- **Stored data**
------------------------------------

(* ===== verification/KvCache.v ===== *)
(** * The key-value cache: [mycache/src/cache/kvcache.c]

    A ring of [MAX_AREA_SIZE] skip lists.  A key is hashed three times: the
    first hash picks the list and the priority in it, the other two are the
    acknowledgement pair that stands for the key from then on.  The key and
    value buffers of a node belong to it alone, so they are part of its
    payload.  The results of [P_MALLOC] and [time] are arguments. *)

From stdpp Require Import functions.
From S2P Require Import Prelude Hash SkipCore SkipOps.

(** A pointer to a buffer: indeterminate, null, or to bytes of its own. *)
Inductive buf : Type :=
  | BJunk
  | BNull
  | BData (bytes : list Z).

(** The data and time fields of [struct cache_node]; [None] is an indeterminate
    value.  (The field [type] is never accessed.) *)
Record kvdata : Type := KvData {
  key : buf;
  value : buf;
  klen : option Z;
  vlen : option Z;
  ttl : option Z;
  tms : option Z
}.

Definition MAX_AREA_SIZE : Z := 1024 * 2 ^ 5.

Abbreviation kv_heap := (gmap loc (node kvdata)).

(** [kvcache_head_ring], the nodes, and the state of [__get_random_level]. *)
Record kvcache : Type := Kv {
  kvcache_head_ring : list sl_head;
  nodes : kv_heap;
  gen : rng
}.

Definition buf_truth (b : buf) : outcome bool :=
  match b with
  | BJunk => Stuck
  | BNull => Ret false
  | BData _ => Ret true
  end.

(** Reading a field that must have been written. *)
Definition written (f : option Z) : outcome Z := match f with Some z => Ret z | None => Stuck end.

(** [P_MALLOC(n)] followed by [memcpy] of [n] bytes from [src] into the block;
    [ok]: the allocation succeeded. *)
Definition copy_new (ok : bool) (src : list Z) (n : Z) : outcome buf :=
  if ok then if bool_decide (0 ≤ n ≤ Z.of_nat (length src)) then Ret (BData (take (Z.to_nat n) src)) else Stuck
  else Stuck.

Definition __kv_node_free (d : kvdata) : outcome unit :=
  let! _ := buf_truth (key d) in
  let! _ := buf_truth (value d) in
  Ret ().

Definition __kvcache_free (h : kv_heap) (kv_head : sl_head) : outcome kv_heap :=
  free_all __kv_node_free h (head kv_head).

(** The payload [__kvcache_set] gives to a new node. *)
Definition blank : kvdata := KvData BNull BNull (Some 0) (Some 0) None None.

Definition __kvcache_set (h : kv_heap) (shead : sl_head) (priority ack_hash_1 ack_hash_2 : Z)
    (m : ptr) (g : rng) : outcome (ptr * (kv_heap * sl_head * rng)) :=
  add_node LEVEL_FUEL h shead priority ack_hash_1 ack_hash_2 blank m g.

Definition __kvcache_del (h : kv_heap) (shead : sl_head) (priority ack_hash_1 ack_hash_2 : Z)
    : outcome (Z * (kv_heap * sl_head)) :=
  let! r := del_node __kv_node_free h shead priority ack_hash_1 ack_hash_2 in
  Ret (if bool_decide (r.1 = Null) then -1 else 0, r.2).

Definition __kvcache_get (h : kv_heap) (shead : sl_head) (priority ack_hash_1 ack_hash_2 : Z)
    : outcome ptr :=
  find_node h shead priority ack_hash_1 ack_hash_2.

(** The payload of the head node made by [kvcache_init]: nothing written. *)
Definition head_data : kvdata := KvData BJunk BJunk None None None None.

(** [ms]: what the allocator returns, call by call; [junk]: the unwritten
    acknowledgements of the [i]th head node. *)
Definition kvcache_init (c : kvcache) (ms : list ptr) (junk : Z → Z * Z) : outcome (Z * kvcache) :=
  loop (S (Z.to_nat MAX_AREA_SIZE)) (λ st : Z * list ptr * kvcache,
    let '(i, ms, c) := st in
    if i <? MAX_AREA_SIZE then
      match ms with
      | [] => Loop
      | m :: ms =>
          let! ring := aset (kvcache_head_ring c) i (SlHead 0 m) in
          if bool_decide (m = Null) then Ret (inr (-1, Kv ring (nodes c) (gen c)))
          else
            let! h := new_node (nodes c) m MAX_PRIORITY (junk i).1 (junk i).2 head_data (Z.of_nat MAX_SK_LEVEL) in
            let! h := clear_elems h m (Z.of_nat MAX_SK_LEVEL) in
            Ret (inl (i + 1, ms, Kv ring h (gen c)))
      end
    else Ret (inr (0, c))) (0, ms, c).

------------------------------------

- **PROBLEM TO SOLVE**
All that is wanted is an exact copy of the lines above from the one with "(** * The key-value" through the one with "value buffers of", with both ends included.

- **WRITTEN ANSWER**
(** * The key-value cache: [mycache/src/cache/kvcache.c]

    A ring of [MAX_AREA_SIZE] skip lists.  A key is hashed three times: the
    first hash picks the list and the priority in it, the other two are the
    acknowledgement pair that stands for the key from then on.  The key and
    value buffers of a node belong to it alone, so they are part of its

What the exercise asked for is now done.